Every morning as I step into the gym, I immediately put my gym bag in my locker. I shut the door, put my headphones in, and blast Pandora before my lift. My only focus walking out is the workout ahead. Upon my return, I am reminded of a different focus.
Walking amidst a variety of women, my privilege begins to make itself known. I am tall, thin, white, a biological female who identifies as heterosexual. I carry a lot of privilege walking in and out of the locker room. As I strip my sweat drenched Lululemon pants from my bronzed skin, I think nothing of my nakedness. I often do not even reach for a towel until I am headed to the showers. While I am comfortable in my nudity, I see many women clutching their towels, fingers in armpits, scampering off to change in a more private place.

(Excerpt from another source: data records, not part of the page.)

(* ===== verification/GeneratorInput.v ===== *)
(** What [internal/cmd/openai-gen/main.go] decodes: [json.Unmarshal] of the
    OpenAPI document and of the event inventory into the generator's types.

    [json.Unmarshal] decodes a value into what is there.  A field that occurs
    twice is decoded twice, the second time into the result of the first: a
    string that meets [null] keeps its value, a map keeps its entries, a slice
    its array, a pointer its target.  So a decoder is a function of the old
    value.  A value of the wrong type anywhere makes the whole call fail. *)
From S2P Require Import Prelude GoStrings JsonString Json Any JsonRound DecodeSound JsonIndent.
From S2P Require Import Generator GeneratorOrder SpecData GeneratorEvidence.

(** ** Decoders *)

Definition decoder (A : Type) : Type := A → json → option A.

Definition decode_string : decoder string := λ old v,
  match v with JString s => Some s | JNull => Some old | _ => None end.

(** [json.RawMessage] takes any value; the generator does not look at it. *)
Definition decode_raw : decoder () := λ _ _, Some ().

(** A map: every entry is decoded into a fresh element. *)
Definition decode_entries {A} (dec : decoder A) (zero : A) (entries : list (string * A))
    (members : list (string * json)) : option (list (string * A)) :=
  foldl (λ acc member, m ← acc; a ← dec zero member.2; Some (map_set member.1 a m))
    (Some entries) members.

Definition decode_map {A} (dec : decoder A) (zero : A) : decoder (list (string * A)) := λ old v,
  match v with
  | JNull => Some []
  | JObject members => decode_entries dec zero old members
  | _ => None
  end.

(** A slice with the array behind it: elements are decoded into those that are
    there already, and what is behind the new length stays. *)
Record Slice (A : Type) := mkSlice { sl_array : list A; sl_len : nat }.
Arguments mkSlice {A} _ _.
Arguments sl_array {A} _.
Arguments sl_len {A} _.

Definition nil_slice {A} : Slice A := mkSlice [] 0.
Definition sl_elements {A} (s : Slice A) : list A := take (sl_len s) (sl_array s).

Fixpoint decode_elements {A} (dec : decoder A) (zero : A) (array : list A) (elements : list json)
    : option (list A) :=
  match elements with
  | [] => Some array
  | v :: elements =>
      a ← dec (default zero (head array)) v;
      rest ← decode_elements dec zero (tail array) elements;
      Some (a :: rest)
  end.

Even me, the privileged girl, still holds insecurities about my body. I have stretch marks strewn across my inner thighs and glutes that are shadows of a high school eating disorder. I know what it's like to feel “fat,” a word that most women have labeled themselves at one time or another. I also know what it feels like to feel too skinny. After recovering from my eating disorder, I deleted all pictures I could find of myself. My breasts are the things I'm most insecure about. They never took the same shape. They're still round, and they're still boobs, but they aren't society's 'ideal', just an average C cup. Some days I look in the mirror and have outlines of my abdominals, and sometimes I don't. Sometimes I look in the mirror and think I'm too skinny, whereas other times, I wish I wasn't so bloated. In fact, most of my insecurities in the locker room reveal themselves to me after peering at myself in the mirror.
But what about the women who are afraid to even peek their heads from behind their towels? The women who hide in the changing room as they shed their clothes? The women who do not step into the locker room out of fear? Not only are we dealing with insecurities we hold towards our physical bodies, but also the ones we hold of our past selves, our personal scars and stories that we carry with us each day. Recently, what I am often reminded of in the locker room, is my HSV2+ status. What if I had to wear a scarlet letter each day in the locker room that said, “herpes+.” Would that change how the women around me responded to my presence? Would they be afraid to step where I stepped, or use the same towels or showers simply because I am a carrier of the virus? Would I be banned from the locker room, or even the gym itself?
|"Toxic Synesthesia" by Alexandra Levasseur|
These visits each morning are not simply about the transition from gym to workplace. It is more than standing naked, it is standing in vulnerability. It is silently sharing our insecurities with one another. Each day, a variety of women walk through those shower doors: women of color, women who identify as gender-nonconforming, women who identify as trans, women of all different shapes and sizes. Not only are there physical differences, but also in the histories we carry. There are victims of sexual assault and rape, those suffering from mental illnesses, those going through heartbreak, or those just having a bad day, all walking through the same locker room, and we are not even aware.
As much as we don't like to admit we look at one another in locker rooms, we cannot really help avoiding seeing a woman's vagina and breasts when you're surrounded by them at each turn. You simply can't avoid it. We compare and react, maybe not consciously, but judgements make themselves known. I have been the one comparing, just as I have felt myself being compared, too. It is important to remind ourselves of the deeper levels of self and the stories we carry beneath our skin. How brave an act of removing one's clothes can be, even if we only remove them behind a closed door.